IMMUNOGOLD LABELING OF ONCOGENIC AND TUMOR RELATED PROTEINS

Abstract

Immunogold labeling electron microscopy technique has been used to study the ultrastructural localization of oncogenic proteins: Mos, Met, Ski, and the tumor-associated protein, Mud, as well as their spatial relationship with other tumor-related proteins. By pre- and postembedding immunogold labeling electron microscopy techniques, it was demonstrated that the Mos protein pp39ᵐᵒˢ colocalized with microtubule bundles, suggesting that microtubulin or microtubule-associated protein(s) may be the substrate of Mos. Met protein was labeled at the microvilli of the lumen that are formed in a cultured mammary T47D tumor cell lines, suggesting its potential involvement in lumen formation. Ski localization experiments revealed a unique globular structure-"Ski body"-that is present inside the nucleus of interphase chicken embryo fibroblast infected with Ski cDNA FB29 and FB2-29. Ski bodies were also found scattered in the cytoplasm of metaphase FB29 and FB2-29 Ski expressing chicken embryo fibroblasts.
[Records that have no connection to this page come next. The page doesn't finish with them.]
Lemma dropWhile_until {A} (f : A -> bool) (l : list A) (y : A) (t : list A) :
  Forall (fun x => f x = true) l -> f y = false ->
  Path.dropWhile f (l ++ y :: t) = y :: t.
Proof.
  intros Hall Hy. induction Hall as [| x l Hx _ IH]; cbn.
  - now rewrite Hy.
  - now rewrite Hx.
Qed.

Lemma takeWhile_until {A} (f : A -> bool) (l r : list A) :
  Forall (fun x => f x = true) l ->
  (r = [] \/ exists y t, r = y :: t /\ f y = false) ->
  Path.takeWhile f (l ++ r) = l.
Proof.
  intros Hall Hr. induction Hall as [| x l Hx _ IH]; cbn.
  - destruct Hr as [-> | (y & t & -> & Hy)]; [reflexivity |]. cbn. now rewrite Hy.
  - now rewrite Hx, IH.
Qed.

Lemma rev_segment (f : string) :
  f <> "" -> charFree Path.sep f = true ->
  rev (list_ascii_of_string f) <> [] /\
  Forall (fun x => Path.isSep x = false) (rev (list_ascii_of_string f)) /\
  Forall (fun x => negb (Path.isSep x) = true) (rev (list_ascii_of_string f)).
Proof.
  intros Hne Hf. pose proof (charFree_not_sep f Hf) as Hall. split; [| split].
  - destruct f as [| x f]; [congruence |]. cbn. destruct (rev _); discriminate.
  - now apply List.Forall_rev.
  - apply List.Forall_rev. eapply List.Forall_impl; [| exact Hall].
    cbn. now intros x ->.
Qed.

(** The last segment of a path is its base name. *)
Lemma basename_segment (pre f : string) :
  f <> "" -> charFree Path.sep f = true ->
  (pre = "" \/ exists pre', pre = pre' +:+ "/") ->
  Path.basename (pre +:+ f) = f.
Proof.
  intros Hne Hf Hpre. destruct (rev_segment f Hne Hf) as (Hr & Hsep & Hnot).
  unfold Path.basename. rewrite list_ascii_app, rev_app_distr.
  rewrite dropWhile_kept by assumption.
  rewrite takeWhile_until.
  - rewrite rev_involutive. apply string_of_list_ascii_of_string.
  - exact Hnot.
  - destruct Hpre as [-> | (pre' & ->)]; [now left |]. right.
    rewrite list_ascii_app, rev_app_distr. cbn. eauto.
Qed.

(** The directory of a path whose last segment follows a segment. *)
Lemma dirname_segment (X0 d f : string) :
  d <> "" -> charFree Path.sep d = true ->
  f <> "" -> charFree Path.sep f = true ->
  Path.dirname ((X0 +:+ d) +:+ "/" +:+ f) = X0 +:+ d.
Proof.
  intros Hd Hdc Hne Hf. destruct (rev_segment f Hne Hf) as (Hr & Hsep & Hnot).
  destruct (X0 +:+ d) as [| c0 X'] eqn:EX.
  { destruct X0; cbn in EX; congruence. }
  cbn [append]. unfold Path.dirname.
  change (String "/" f) with ("/" +:+ f).
  rewrite list_ascii_app, rev_app_distr. cbn [list_ascii_of_string append rev].
  rewrite <- app_assoc. cbn [app].
  rewrite dropWhile_kept by assumption.
  rewrite dropWhile_until by (assumption || reflexivity).
  destruct (rev (list_ascii_of_string X')) as [| y t] eqn:Er.
  - assert (HX' : X' = "").
    { destruct X' as [| z X']; [reflexivity |]. cbn in Er.
      apply app_eq_nil in Er as [_ Er]. discriminate. }
    subst X'. assert (Hc0 : Path.isSep c0 = false).
    { destruct X0 as [| z X0]; cbn in EX.
      - subst d. cbn in Hdc. apply andb_true_iff in Hdc as [Hx _].
        now apply negb_true_iff in Hx.
      - injection EX as _ EX. destruct X0; cbn in EX; congruence. }
    now rewrite Hc0.
  - rewrite <- Er, rev_involutive, string_of_list_ascii_of_string. reflexivity.
Qed.

(** ** The file names the update command produces *)

Lemma digitsExactly_app (n k : nat) (a b : string) :
  Js.digitsExactly n a = true -> Js.digitsExactly k b = true ->
  Js.digitsExactly (n + k) (a +:+ b) = true.
Proof.
  unfold Js.digitsExactly. revert n. induction a as [| x a IH]; intros n Ha Hb.
  - apply andb_true_iff in Ha as [Hn _]. apply Nat.eqb_eq in Hn. now subst n.
  - destruct n as [| n]; [discriminate |]. cbn in Ha |- *.
    apply andb_true_iff in Ha as [Hn Ha]. apply andb_true_iff in Ha as [Hx Ha].
    rewrite Hx. cbn [andb]. apply (IH n); [| assumption]. now rewrite Hn, Ha.
Qed.
(** * Client-side authentication layer: request client, token manager and
      the confirm-reset step of the password-reset flow.

    Shallow embedding of [src/lib/api-client.ts] (classes [ApiClient] and
    [TokenManager]) and of the page component [VerifyResetPassword].

    - Decoded JSON is an inductive type; a JavaScript number is an IEEE-754
      double ([spec_float]); [undefined] is [None] of an [option].
    - A promise is its settled [outcome]; the network ([fetch]), the backend
      endpoints and the session bridge ([signIn]) are functions handed to the
      code that calls them.
    - A string is held as its UTF-8 text; [.length] is counted in UTF-16
      code units, as JavaScript counts it.
    - [localStorage], [sessionStorage] and header records are finite maps
      from strings to strings.
    - The page handler threads one state record that also collects, in order,
      the effects it performs on the outside world. *)

From Stdlib Require Import NArith String List Bool.
From Stdlib Require Import Floats.SpecFloat DecimalString.
From stdpp Require Import base option gmap strings.
Import ListNotations.
Open Scope string_scope.
Set Warnings "-register-all".

(** ** JavaScript values as the client sees them *)

Module JS.

(** What [JSON.parse] / [response.json()] can produce. The property list of
    an object names every key once (a decoded object has no duplicate keys);
    [assoc] reads the first entry. *)
Inductive value : Type :=
| VNull
| VBool (b : bool)
| VNumber (n : spec_float)
| VString (s : string)
| VArray (elements : list value)
| VObject (properties : list (string * value)).

(** A JavaScript expression result: a value or [undefined]. *)
Abbreviation js := (option value).
Abbreviation undefined := (@None value).

Inductive type_tag : Set :=
| Tundefined | Tobject | Tboolean | Tnumber | Tstring.

(** [typeof v]; [typeof null] and [typeof []] are ["object"]. *)
Definition typeof (v : js) : type_tag :=
  match v with
  | None => Tundefined
  | Some VNull => Tobject
  | Some (VBool _) => Tboolean
  | Some (VNumber _) => Tnumber
  | Some (VString _) => Tstring
  | Some (VArray _) => Tobject
  | Some (VObject _) => Tobject
  end.

Definition type_tag_eqb (a b : type_tag) : bool :=
  match a, b with
  | Tundefined, Tundefined | Tobject, Tobject | Tboolean, Tboolean
  | Tnumber, Tnumber | Tstring, Tstring => true
  | _, _ => false
  end.

(** Truthiness of a string: every string but the empty one. *)
Definition nonempty (s : string) : bool :=
  match s with
  | EmptyString => false
  | String _ _ => true
  end.

(** [ToBoolean]: [null], [false], [+0], [-0], [NaN] and [""] are falsy. *)
Definition ToBoolean (v : value) : bool :=
  match v with
  | VNull => false
  | VBool b => b
  | VNumber (S754_zero _) => false
  | VNumber S754_nan => false
  | VNumber _ => true
  | VString s => nonempty s
  | VArray _ => true
  | VObject _ => true
  end.

Definition truthy (v : js) : bool :=
  match v with
  | None => false
  | Some v => ToBoolean v
  end.

(** Truthiness of a [string | null]. *)
Definition truthy_string (s : option string) : bool :=
  match s with
  | None => false
  | Some s => nonempty s
  end.

(** [a || b] *)
Definition or (a b : js) : js := if truthy a then a else b.

Fixpoint assoc (k : string) (l : list (string * value)) : js :=
  match l with
  | [] => undefined
  | (k', v) :: l' => if String.eqb k k' then Some v else assoc k l'
  end.

(** [v.k] on a value that is not [null], for a name [k] that is no built-in
    property of strings, arrays or the prototypes (the client reads
    [message], [error] and [data] only): own properties of objects,
    [undefined] elsewhere. *)
Definition get (k : string) (v : value) : js :=
  match v with
  | VObject properties => assoc k properties
  | _ => undefined
  end.

(** [o.k] where [o] is already known to be neither [null] nor [undefined],
    and [o?.k]. *)
Definition get_in (k : string) (o : js) : js :=
  match o with
  | None => undefined
  | Some v => get k v
  end.

Definition optional_get (k : string) (o : js) : js :=
  match o with
  | None | Some VNull => undefined
  | Some v => get k v
  end.

(** What can be thrown or reject a promise: an [Error] instance (with the
    [response] the request client attaches to it) or any other value. *)
Inductive exn : Type :=
| ErrorObject (name message : string) (response : option (N * value))
| NonError (v : value).

Definition instanceof_Error (e : exn) : bool :=
  match e with
  | ErrorObject _ _ _ => true
  | NonError _ => false
  end.

(** A settled promise. *)
Inductive outcome (A : Type) : Type :=
| Resolved (a : A)
| Rejected (e : exn).
Arguments Resolved {A} a.
Arguments Rejected {A} e.

(** The text of the [TypeError] the engine raises when property [k] of
    [null] is read is the engine's own. *)
Class Runtime := { null_read_message : string -> string }.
In T47D cells, tumor-associated protein Mud was associated with both the plasma membrane and the membranes of secretory vesicles in the cytoplasm. In MUC1 transfected NIH3T3 cells, however, labeling showed that, in addition to the plasma membrane and the membranes of secretory vesicles, some Muc1 gold spheres were detected inside the secretory vesicles, suggesting that the subcellular localization of the protein may vary in different cell types.